Background technology
With the development of science and technology, Mobile Robotics Navigation increasingly turns into robotics and artificial intelligence field is ground
One of hot issue studied carefully, meanwhile, it is also the embodiment of full autonomous robot level of intelligence.It is desirable to realize unknown
During environmental work, mobile robot can obtain local environmental information according to self-sensor device, with independently setting up environment
Figure, and according to the map of foundation, cook up the feasible path that can be arrived at collisionless.So, mobile robot can
So that applied to fields such as daily navigation, path plannings, the trip and work given people offers convenience.However, traditional method makes
Navigation is realized with simultaneous localization and mapping, is not only taken, and there is stronger dependence to map.
The present invention propose it is a kind of based on the mobile robot continuous control method without map movement planner, using without ground
Figure movement planner carries out end-to-end training, is that no map movement planner finds transfer function to control frequency, so as to machine
People can make a response to new observation result immediately;Modification original depth determines Policy-Gradient, and plan is determined as asynchronous depth
Omit gradient;Intensified learning is carried out, training and sample is collected and can be performed parallel;Movement planner is carried out using network is assessed
Assess, define reward function and check up to target.The present invention uses high-precision laser range-finding sensor, can accurately calculate outlet
Footpath, it is more efficient;While demonstrating without any manual designs and in advance, feasible path optimizing can be efficiently searched out, will
Robot navigation will not collide to target location with the barrier in environment.

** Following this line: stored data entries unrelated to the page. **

(** The logs may lose entries, and change what neither content nor heights
    are, as long as the commitments still reflect them. *)
Lemma chan_ok_back t n lc lc' :
  chan_ok t n lc → lc_commit_chains lc' = lc_commit_chains lc →
  pair_ok (log_of lc' Local) (log_of lc' Remote) →
  (∀ p k pd', (k, pd') ∈ ul_list (log_of lc' p) →
     ∃ pd, (k, pd) ∈ ul_list (log_of lc p) ∧ same_content pd' pd ∧ same_heights pd' pd) →
  (∀ p, ul_log_index (log_of lc' p) = ul_log_index (log_of lc p) ∧
        ul_htlc_counter (log_of lc' p) = ul_htlc_counter (log_of lc p)) →
  (∀ w c, c ∈ chain_list (chain_of lc w) → reflects (log_of lc' Local) (log_of lc' Remote) c) →
  chan_ok t n lc'.
Proof.
  intros H Hch Hp Hb Hi Hr.
  assert (∀ w, chain_of lc' w = chain_of lc w) as Hc by (intros w; unfold chain_of; by rewrite Hch).
  assert (∀ w a b, same_content a b → same_heights a b → is_uncommitted w a = is_uncommitted w b) as Hu.
  { intros w a b [Ht _ _ _ _ _ _] [Ha Hrm]. unfold is_uncommitted, add_height, remove_height. by rewrite Ht, Ha, Hrm. }
  split; try done.
  - intros p k pd' (pd & Hin & Hs & Hh)%Hb. rewrite (same_content_is_add _ _ Hs), (proj2 Hh). by apply (ck_stay _ _ _ H p k).
  - intros p k pd' (pd & Hin & Hs & Hh)%Hb Ha. rewrite (same_content_is_add _ _ Hs) in Ha.
    rewrite (sc_amount _ _ Hs) by by apply add_not_fee. by apply (ck_amount _ _ _ H p k).
  - intros p. destruct (Hi p) as [-> ->]. apply (ck_bound _ _ _ H).
  - intros w. rewrite Hc. apply (ck_chain _ _ _ H).
  - intros w p k pd' (pd & Hin & Hs & Hh)%Hb. rewrite Hc, (Hu w _ _ Hs Hh), (sc_log _ _ Hs). by apply (ck_commit _ _ _ H w p k).
  - intros w p k pd' c (pd & Hin & Hs & Hh)%Hb. unfold remove_height.
    rewrite Hc, (same_content_is_resolution _ _ Hs), (sc_log _ _ Hs), (proj2 Hh). by apply (ck_height _ _ _ H w p k).
  - rewrite !Hc. apply (ck_order _ _ _ H).
  - intros w p. destruct (Hi p) as [-> _]. rewrite Hc. apply (ck_own _ _ _ H).
  - intros w c. rewrite Hc. apply Hr.
  - intros w c. rewrite Hc. apply (ck_funds _ _ _ H).
Qed.

(** *** Writes through pointers *)

Lemma log_of_set_same lc p u : log_of (set_log p u lc) p = u.
Proof. by destruct p. Qed.
Lemma log_of_set_other lc p u : log_of (set_log p u lc) (counter_party p) = log_of lc (counter_party p).
Proof. by destruct p. Qed.
Lemma party_cases p q : q = p ∨ q = counter_party p.
Proof. destruct p, q; auto. Qed.

Lemma pair_ok_party lc p :
  pair_ok (log_of lc Local) (log_of lc Remote) ↔ pair_ok (log_of lc p) (log_of lc (counter_party p)).
Proof. destruct p; simpl; [done|]. split; apply pair_ok_sym. Qed.

(** What a commitment lists of a party's HTLCs. *)
Definition htlcs_of (c : commitment) (p : channel_party) : list payment_descriptor :=
  match p with Local => cm_outgoing c | Remote => cm_incoming c end.

Lemma reflects_party lc c p :
  reflects (log_of lc Local) (log_of lc Remote) c ↔
  keys (htlcs_of c p) =
    keys (open_htlcs (log_of lc p) (log_of lc (counter_party p)) (idx c p) (idx c (counter_party p))).*2 ∧
  keys (htlcs_of c (counter_party p)) =
    keys (open_htlcs (log_of lc (counter_party p)) (log_of lc p) (idx c (counter_party p)) (idx c p)).*2.
Proof. destruct p; simpl; split; [by intros []|by intros []; split|by intros []|by intros []; split]. Qed.

Section Write.
Context (ns : list node) (f : payment_descriptor → payment_descriptor) (u v : update_log).
Hypothesis Hf : ∀ n pd, n ∈ ns → (n, pd) ∈ ul_list u → same_content (f pd) pd.

Lemma pair_ok_modify : pair_ok u v → pair_ok (modify_nodes ns f u) v.
Proof using Hf.
  intros [Hu Hv Hc Hc']. split.
  - by apply modify_nodes_ok.
  - done.
  - eapply cross_ok_grow; [exact Hc | | eauto | done]. intros n pd. by apply modify_back.
  - eapply cross_ok_grow; [exact Hc' | apply content_below_refl | | done].
    intros m a Hin _. by apply modify_forth.
Qed.

Lemma open_htlcs_modify_right i j : open_htlcs v (modify_nodes ns f u) i j = open_htlcs v u i j.
Proof using Hf. unfold open_htlcs. by rewrite parents_below_modify. Qed.
End Write.

Lemma chan_ok_write t n lc p ns f :
  (∀ k pd, k ∈ ns → (k, pd) ∈ ul_list (log_of lc p) → same_content (f pd) pd) →
  (∀ pd, same_heights (f pd) pd) →
  chan_ok t n lc → chan_ok t n (set_log p (modify_nodes ns f (log_of lc p)) lc).
Proof.
  intros Hf Hh H. pose proof (ck_logs _ _ _ H) as Hp.
  eapply chan_ok_back; [exact H | done | | | |].
  - apply (pair_ok_party _ p). rewrite log_of_set_same, log_of_set_other.
    apply pair_ok_modify; [done|]. by apply pair_ok_party.
  - intros q k pd' Hin. destruct (party_cases p q) as [-> | ->];
      [rewrite log_of_set_same in Hin | rewrite log_of_set_other in Hin; by eauto].
    apply modify_nodes_elem in Hin as (pd & Hin & ->). exists pd. split; [done|].
    case_bool_decide; eauto.
  - intros q. destruct (party_cases p q) as [-> | ->]; [by rewrite log_of_set_same | by rewrite log_of_set_other].
  - intros w c Hc. apply (ck_live _ _ _ H), (reflects_party _ _ p) in Hc as [Ho Hi].
    apply (reflects_party _ _ p). rewrite log_of_set_same, log_of_set_other.
    by rewrite open_htlcs_modify, open_htlcs_modify_right.
Qed.

Lemma mark_noops_ok t n ns lc : chan_ok t n lc → chan_ok t n (mark_noops ns lc).
Proof.
  intros H. change (mark_noops ns lc) with
    (let lc1 := set_log Local (modify_nodes (dual_local ns) (set_pd_noop_settle true) (log_of lc Local)) lc in
     set_log Remote (modify_nodes (dual_remote ns) (set_pd_noop_settle true) (log_of lc1 Remote)) lc1).
  cbv zeta. apply chan_ok_write; [by intros | by intros |]. apply chan_ok_write; [by intros | by intros | done].
Qed.

(** *** New entries *)

Lemma cross_ok_push u u' v k pd :
  cross_ok u v → ul_list u' = ul_list u ++ [(k, pd)] → is_resolution pd = false → cross_ok u' v.
Proof.
  intros H Hu Hr.
  assert (∀ n r, (n, r) ∈ ul_list u' → is_resolution r = true → (n, r) ∈ ul_list u) as Hin.
  { intros n r. rewrite Hu. intros [?|[= -> ->]%list_elem_of_singleton]%elem_of_app; [done | congruence]. }
  split.
  - intros n r ? ?. eapply co_parent; eauto.
  - intros n r ? ?. eapply co_modified; eauto.
  - intros n r n' r' ? ? ? ? ?. eapply co_once; eauto.
Qed.

Lemma cross_ok_resolve u u' v k pd m a :
  cross_ok u v → ul_list u' = ul_list u ++ [(k, pd)] →
  (m, a) ∈ ul_list v → is_add a = true → pd_htlc_index a = pd_parent_index pd → resolves pd a →
  pd_parent_index pd ∉ ul_modified_htlcs v →
  cross_ok u' (mark_htlc_modified (pd_parent_index pd) v).
Proof.
  intros H Hu Ha Hadd Hi Hres Hm.
  assert (∀ n r, (n, r) ∈ ul_list u' → (n, r) ∈ ul_list u ∨ n = k ∧ r = pd) as Hin.
  { intros n r. rewrite Hu. intros [?|[= -> ->]%list_elem_of_singleton]%elem_of_app; auto. }
  split.
  - intros n r [Hn|[-> ->]]%Hin Hr; [by apply (co_parent _ _ H n) | by exists m, a].
  - intros n r [Hn|[-> ->]]%Hin Hr; simpl; [|set_solver].
    apply elem_of_union_r. by apply (co_modified _ _ H n).
  - intros n r n' r' [Hn|[-> ->]]%Hin [Hn'|[-> ->]]%Hin Hr Hr' E; [by apply (co_once _ _ H n r n' r')| | |done].
    + exfalso. apply Hm. rewrite <-E. by apply (co_modified _ _ H n).
    + exfalso. apply Hm. rewrite E. by apply (co_modified _ _ H n').
Qed.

The content of the invention
The problems such as being taken for navigation, it is an object of the invention to provide a kind of based on the movement without map movement planner
Robot continuous control method, carries out end-to-end training using without map movement planner, is that no map movement planner is found
Transfer function controls frequency, so that robot can make a response to new observation result immediately;Original depth is changed to determine
Policy-Gradient, Policy-Gradient is determined as asynchronous depth;Intensified learning is carried out, training and sample is collected and can be performed parallel;
Movement planner is estimated using network is assessed, reward function is defined and checks up to target.

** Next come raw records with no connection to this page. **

(* ===== verification/ChannelCommit.v ===== *)
(** * New commitments

    What [validate_commitment_sanity] and [fetch_commitment_view] return, and
    that the commitment they make together extends its chain: it reflects the
    logs and shares the channel's funds. *)

From S2P Require Import Prelude Chainfee Shachain UpdateLog Channel ChannelLog ChannelView ChannelInv.

(** ** Rules for methods *)

Lemma bind_Ok {A B} (m : M A) (k : A → M B) lc lc' b :
  (m ≫= k) lc = (lc', Ok b) → ∃ lc1 a, m lc = (lc1, Ok a) ∧ k a lc1 = (lc', Ok b).
Proof. unfold mbind, M_bind. destruct (m lc) as [lc1 [a|e]]; [eauto | done]. Qed.

Lemma check_Ok b e lc lc' u : check b e lc = (lc', Ok u) → b = true ∧ lc' = lc.
Proof. destruct b; unfold check, fail; [|done]. by intros [= <- _]. Qed.
Lemma lift_Ok {A} (r : result channel_error A) lc lc' a : lift r lc = (lc', Ok a) → r = Ok a ∧ lc' = lc.
Proof. unfold lift. by intros [= <- ->]. Qed.
Lemma get_Ok lc lc' a : get lc = (lc', Ok a) → a = lc ∧ lc' = lc.
Proof. unfold get. by intros [= <- <-]. Qed.
Lemma modify_Ok f lc lc' u : modify f lc = (lc', Ok u) → lc' = f lc.
Proof. unfold modify. by intros [= <-]. Qed.
Lemma ret_Ok {A} (a b : A) lc lc' : (mret a : M A) lc = (lc', Ok b) → b = a ∧ lc' = lc.
Proof. unfold mret, M_ret. by intros [= <- <-]. Qed.

(** A triple: what a method makes of a state with [P], on success and on an
    error. *)
Definition triple {A} (P : channel → Prop) (m : M A) (Q : A → channel → Prop)
    (R : channel_error → channel → Prop) : Prop :=
  ∀ lc, P lc → match m lc with (lc', Ok a) => Q a lc' | (lc', Err e) => R e lc' end.

Section Triples.
Context {A B : Type} (P : channel → Prop) (R : channel_error → channel → Prop).

Lemma triple_bind (m : M A) (k : A → M B) Q S :
  triple P m Q R → (∀ a, triple (Q a) (k a) S R) → triple P (m ≫= k) S R.
Proof.
  intros Hm Hk lc HP. specialize (Hm lc HP). unfold mbind, M_bind.
  destruct (m lc) as [lc1 [a|e]]; [by apply Hk | done].
Qed.
Lemma triple_ret (a : A) (Q : A → channel → Prop) : (∀ lc, P lc → Q a lc) → triple P (mret a) Q R.
Proof. intros H lc HP. by apply H. Qed.
Lemma triple_fail e (Q : A → channel → Prop) : (∀ lc, P lc → R e lc) → triple P (fail e) Q R.
Proof. intros H lc HP. by apply H. Qed.
Lemma triple_lift (r : result channel_error A) :
  (∀ e lc, P lc → R e lc) → triple P (lift r) (λ a lc, r = Ok a ∧ P lc) R.
Proof. intros H lc HP. unfold lift. destruct r; [done | by apply H]. Qed.
End Triples.

Lemma triple_weaken {A} (P P' : channel → Prop) (m : M A) Q Q' R R' :
  triple P m Q R → (∀ lc, P' lc → P lc) → (∀ a lc, Q a lc → Q' a lc) → (∀ e lc, R e lc → R' e lc) →
  triple P' m Q' R'.
Proof.
  intros H HP HQ HR lc Hlc. specialize (H lc (HP lc Hlc)). destruct (m lc) as [lc' [a|e]]; auto.
Qed.

Lemma triple_get (P : channel → Prop) R : triple P get (λ a lc, a = lc ∧ P lc) R.
Proof. by intros lc HP. Qed.
Lemma triple_check (P : channel → Prop) b e R :
  (∀ lc, P lc → R e lc) → triple P (check b e) (λ _ lc, b = true ∧ P lc) R.
Proof. intros H lc HP. destruct b; [done | by apply H]. Qed.
Lemma triple_modify (P : channel → Prop) f (Q : channel → Prop) R :
  (∀ lc, P lc → Q (f lc)) → triple P (modify f) (λ _, Q) R.
Proof. intros H lc HP. by apply H. Qed.

(** Methods that change no more than flags. *)
Definition only_looks {A} (m : M A) : Prop :=
  ∀ lc, ∃ noops r, m lc = (foldr mark_noops lc noops, r).

Lemma looks_bind {A B} (m : M A) (k : A → M B) :
  only_looks m → (∀ a, only_looks (k a)) → only_looks (m ≫= k).
Proof.
  intros Hm Hk lc. destruct (Hm lc) as (ns & [a|e] & E); unfold mbind, M_bind; rewrite E; [|by eexists _, _].
  destruct (Hk a (foldr mark_noops lc ns)) as (ns' & r & ->). exists (ns' ++ ns), r. by rewrite foldr_app.
Qed.
Lemma looks_ret {A} (a : A) : only_looks (mret a).
Proof. intros lc. by exists [], (Ok a). Qed.
Lemma looks_get : only_looks get.
Proof. intros lc. by exists [], (Ok lc). Qed.
Lemma looks_lift {A} (r : result channel_error A) : only_looks (lift r).
Proof. intros lc. by exists [], r. Qed.
Lemma looks_check b e : only_looks (check b e).
Proof. intros lc. exists []. destruct b; by eexists. Qed.
Lemma looks_compute v w dry : only_looks (compute_view v w false dry).
Proof.
  intros lc. unfold compute_view, evaluate_htlc_view.
  unfold mbind, M_bind, get, modify, lift, check, fail. cbv beta iota zeta.
  destruct (resolve_view lc w _) as [acc [[]|e]]; cbn [rbind]; exists [ea_noops acc]; [|by eexists].
  repeat match goal with |- context [if 0 <=? ?z then _ else _] => destruct (0 <=? z) end; by eexists.
Qed.

Create HintDb looks.
#[export] Hint Resolve looks_ret looks_get looks_lift looks_check looks_compute : looks.

Lemma looks_validate t o w b our their : only_looks (validate_commitment_sanity t o w b our their).
Proof.
  unfold validate_commitment_sanity.
  repeat first [solve [auto with looks] | apply looks_bind; [|intros ?] | progress case_match].
Qed.
#[export] Hint Resolve looks_validate : looks.

(** What btcd's check of a transaction promises: no output is negative, and
    together they are no more than all bitcoin. *)
Definition max_satoshi : Z := 2100000000000000.
Class ChannelLaws {CP : ChannelPrims} := {
  sanity_outputs txn : check_transaction_sanity txn = true →
    Forall (λ o, 0 ≤ tx_value o) txn ∧ zsum (map tx_value txn) ≤ max_satoshi;
}.

Section Steps.
Context {HP : HashPrims} {CP : ChannelPrims} {CL : ChannelLaws}.

Lemma looks_keeps {A} (m : M A) t n lc lc' r :
  only_looks m → m lc = (lc', r) → same_core lc' lc ∧ (chan_ok t n lc → chan_ok t n lc').
Proof.
  intros Hm E. destruct (Hm lc) as (ns & r' & E'). rewrite E in E'. injection E' as -> _.
  clear E. induction ns as [|x ns IH]; simpl; [done|]. destruct IH as [IH1 IH2]. split.
  - etrans; [apply mark_noops_core | done].
  - intros H. by apply mark_noops_ok, IH2.
Qed.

To solve the above problems, the present invention provides a kind of based on the mobile robot continuous control without map movement planner
Method, its main contents include:
(1) without map movement planner;
(2) asynchronous depth determines Policy-Gradient;
(3) intensified learning;
(4) network is assessed;
(5) reward function.
Wherein, it is described based on the mobile robot continuous control method without map movement planner, only extract 10 dimensions and survey
Away from result and target relative information as reference, no map movement planner is strengthened learning method by asynchronous deep layer and started anew
Trained end to end, and can directly export continuous straight line and angular speed.

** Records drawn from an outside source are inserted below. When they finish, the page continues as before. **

(** The common shape of these methods, on both outcomes of their look-ups. *)
Lemma resolution_shapes op p i m lc :
  resolution_of op = Some (p, i, m) →
  (∀ lc', m lc = (lc', Ok ()) →
     is_Some (lookup_htlc i (log_of lc (counter_party p))) ∧
     ∃ pd, append_resolution p pd i lc = (lc', Ok ())) ∧
  (lookup_htlc i (log_of lc (counter_party p)) = None ∨ htlc_has_modification i (log_of lc (counter_party p)) = true →
     ∃ e, m lc = (lc, Err e)).
Proof.
  intros Hop. destruct op; simpl in Hop; try done; injection Hop as <- <- <-;
    unfold settle_htlc, fail_htlc, malformed_fail_htlc, fail_htlc_as, receive_htlc_settle, receive_fail_htlc;
    unfold mbind, M_bind, get; cbv beta iota; cbn [counter_party];
    (destruct (lookup_htlc _ _) as [a|]; [|by split; [|eexists]]);
    unfold check, fail, mret, M_ret; (destruct (htlc_has_modification _ _); [by split; [|eexists]|]);
    cbn [negb]; try case_bool_decide; (split; [|by intros []]); try done; eauto.
Qed.

(** C3: In a run of a channel's methods, between two restarts, an HTLC is
    resolved once: after a node, or its peer, has settled or failed an HTLC, every
    later attempt by the same party to settle or fail the HTLC with that index is
    refused and changes nothing, whatever happened in between - also when
    compaction has removed the HTLC, whose index is not given out again. (A restart
    forgets a settlement that was not signed for, which can then be made again.) *)
Theorem resolved_once lc0 lc lc1 lc2 ops ops' op1 op2 m1 m2 p i :
  fresh_channel t lc0 → Forall op_ok ops → Forall op_ok ops' →
  Z.of_nat (length ops) + Z.of_nat (length ops') + 1 < 2 ^ 64 →
  run_ops ops lc0 = Some lc → resolution_of op1 = Some (p, i, m1) → m1 lc = (lc1, Ok ()) →
  run_ops ops' lc1 = Some lc2 → resolution_of op2 = Some (p, i, m2) →
  ∃ e, m2 lc2 = (lc2, Err e).
Proof using HP CP CL t Ht.
  intros H0%fresh_chan_ok Hops Hops' Hlen E0 Hop1 Em1 E2 Hop2.
  destruct (run_ops_ok ops 0 lc0 lc) as [H _]; [done | done | lia | done|].
  assert (run_op op1 lc = Some lc1) as E1 by by rewrite (resolution_run op1 p i m1), Em1.
  destruct (run_op_ok op1 _ lc lc1 H) as [H1 _]; [by destruct op1 | lia | done|].
  destruct (run_ops_ok ops' _ lc1 lc2 H1) as [H2 M2]; [done | lia | done|].
  destruct (proj1 (resolution_shapes op1 p i m1 lc Hop1) lc1 Em1) as [[a Ha] [pd [= <-]]].
  assert (spent i (log_of lc2 (counter_party p))) as [_ Hs].
  { eapply spent_after; [apply M2|]. rewrite log_of_set_same, log_of_set_other.
    apply lookup_htlc_Some in Ha as (k & Hin & Hadd & Hi); [|by eapply pair_log_ok, ck_logs]. split.
    - rewrite <-Hi. by apply (lo_htlc_bound _ (pair_log_ok lc _ (ck_logs _ _ _ H)) k).
    - intros k' a' _ _ _. simpl. set_solver. }
  apply (proj2 (resolution_shapes op2 p i m2 lc2 Hop2)).
  destruct (lookup_htlc i (log_of lc2 _)) as [b|] eqn:E; [right | by left].
  apply lookup_htlc_Some in E as (k & Hin & Hadd & Hi); [|by eapply pair_log_ok, ck_logs].
  apply bool_decide_eq_true. exact (Hs k b Hin Hadd Hi).
Qed.
End Keeps.
End Run.

(** ** A run *)

#[export] Instance toy_channel_laws : ChannelLaws.
Proof.
  split. intros txn [Ho Hs%Z.leb_le]%andb_true_iff. split; [|exact Hs].
  pose proof (proj1 (forallb_forall _ _) Ho) as Hall. apply Forall_forall. intros o Hin%list_elem_of_In.
  apply Hall in Hin as [? _]%andb_true_iff. by apply Z.leb_le.
Defined.

Lemma toy_fresh opener : fresh_channel 999340000 (toy_channel opener).
Proof. split; try done; intros []; try done; by destruct opener. Defined.

Lemma toy_total : in_u64 999340000.
Proof. done. Defined.

Definition toy_ops : list channel_op :=
  [OpAddHTLC toy_add; OpSignNextCommitment; OpReceiveRevocation (RevokeAndAck (toy_secret 0) (toy_secret 2) None None);
   OpReceiveNewCommitment toy_sigs; OpRevokeCurrentCommitment; OpReceiveHTLCSettle toy_htlc_preimage 0].

Definition toy_after : channel := default (toy_channel true) (run_ops toy_ops (toy_channel true)).

Lemma toy_reachable : reachable (toy_channel true) toy_after.
Proof.
  exists toy_ops. split_and!; [repeat constructor; done | done |]. vm_compute. reflexivity.
Defined.

(** The peer takes the HTLC, and settles it. *)
Definition toy_take_ops : list channel_op := [OpReceiveHTLC toy_add].
Definition toy_taken : channel := default (toy_channel false) (run_ops toy_take_ops (toy_channel false)).
Definition toy_settled : channel :=
  default (toy_channel false) (run_ops [OpReceiveHTLC toy_add] (settle_htlc toy_htlc_preimage 0 toy_taken).1).

Definition toy_commit : commitment := tail (chain_of toy_after Remote).

Lemma funds_conserved_witness :
  reachable (toy_channel true) toy_after ∧ keys (cm_outgoing toy_commit) = [(0, 5000000)] ∧
  shared toy_commit = 999340000.
Proof.
  assert (modest toy_commit) as Hm by (vm_compute; repeat split; done).
  split_and!; [exact toy_reachable | vm_compute; reflexivity |].
  refine (proj2 (proj2 (proj2 (proj2 (funds_conserved 999340000 toy_total (toy_channel true) toy_after Remote toy_commit
    (toy_fresh true) toy_reachable _)))) Hm). by left.
Defined.

Lemma commitments_reflect_logs_witness :
  keys (htlcs_of toy_commit Local) = [(0, 5000000)] ∧
  keys (open_htlcs (log_of toy_after Local) (log_of toy_after Remote) 1 0).*2 = [(0, 5000000)].
Proof.
  split; [vm_compute; reflexivity|].
  pose proof (commitments_reflect_logs 999340000 toy_total (toy_channel true) toy_after Remote
    toy_commit Local (toy_fresh true) toy_reachable ltac:(by left)) as E.
  vm_compute in E |- *. exact E.
Defined.

Lemma resolutions_are_sound_witness :
  ∃ k r, (k, r) ∈ ul_list (log_of toy_after Remote) ∧ pd_entry_type r = Settle ∧
    ∃ a, lookup_htlc (pd_parent_index r) (log_of toy_after Local) = Some a ∧
      pd_rhash a = sha256 (pd_rpreimage r).
Proof.
  assert (∃ k r, ul_list (log_of toy_after Remote) = [(k, r)] ∧ pd_entry_type r = Settle) as (k & r & E & Hs)
    by (vm_compute; eexists _, _; done).
  exists k, r. assert ((k, r) ∈ ul_list (log_of toy_after Remote)) as Hin by (rewrite E; by left).
  assert (is_resolution r = true) as Hr by (unfold is_resolution; by rewrite Hs).
  pose proof (resolutions_are_sound 999340000 toy_total (toy_channel true) toy_after Remote k r
    (toy_fresh true) toy_reachable Hin Hr) as [(a & Ha & _ & _ & Hp) _].
  split_and!; [done | done |]. exists a. split; [exact Ha | by apply Hp].
Defined.

Lemma resolved_once_witness :
  (settle_htlc toy_htlc_preimage 0 toy_taken).2 = Ok () ∧
  ∃ e, fail_htlc 0 toy_settled = (toy_settled, Err e).
Proof.
  split; [vm_compute; reflexivity|].
  eapply (resolved_once 999340000 toy_total (toy_channel false) toy_taken
    (settle_htlc toy_htlc_preimage 0 toy_taken).1 toy_settled toy_take_ops [OpReceiveHTLC toy_add]
    (OpSettleHTLC toy_htlc_preimage 0) (OpFailHTLC 0) _ _ Local 0);
    [exact (toy_fresh false) | repeat constructor; done | repeat constructor; done | done | vm_compute; reflexivity
    | reflexivity | vm_compute; reflexivity | vm_compute; reflexivity | reflexivity].
Defined.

Wherein, it is described to be used as input by taking 10 dimension range measurements and target location without map movement planner, even
Continuous diversion order is used as output;To carrying out end-to-end training without map movement planner, it may be directly applied to virtual and true
In real environment;Can be by Mobile Robotics Navigation to required target without map movement planner, and will not be with any obstacle
Thing collides.
Further, described transfer function, is that no map movement planner defines transfer function:
vt=f (xt,pt,vt-1) (1)
Wherein, xtIt is the observed value of raw sensor data, ptIt is the relative position of target, vt-1In being final time step-length
The speed of mobile robot;They can be considered as the immediate status of mobile robot;State is mapped directly to action by model,
Speed v i.e. next timet;Effective movement planner must assure that control frequency, so that robot can be immediately to new sight
Result is examined to make a response.
Wherein, described asynchronous depth determines Policy-Gradient, compared with original depth determines Policy-Gradient, by sampling process
It is separated to another thread;In training thread, each iterative step updates by the batch collected from buffering area and assesses network
θQWith actor network θuWeight;The prediction target for assessing network is according to reward riWith estimation Q value γ Q ' calculating;Q ' is
Next state st+1The output of the weight θ Q ' provided goal-based assessment network, and with the optimal action a of estimationt+1=u '
(si+1|θu′) target actor network θuIt is used as input.
Further, described sample is collected, and actor network is updated by the Policy-Gradient for Batch conversion of sampling;Sample
This collection thread parallel is performed, and action is determined by actor network;Within the training time, random process N is added, is excited to action
The exploration in space;New conversion is saved in by the shared response buffering area of thread of training and sample;Asynchronous depth determines strategy
Gradient can also use multiple Data Collection threads to realize other asynchronous methods;Original depth determines Policy-Gradient reverse every time
A sample is collected in propagation iterative, and parallel asynchronous depth determines that the sample that Policy-Gradient is collected in each step is more.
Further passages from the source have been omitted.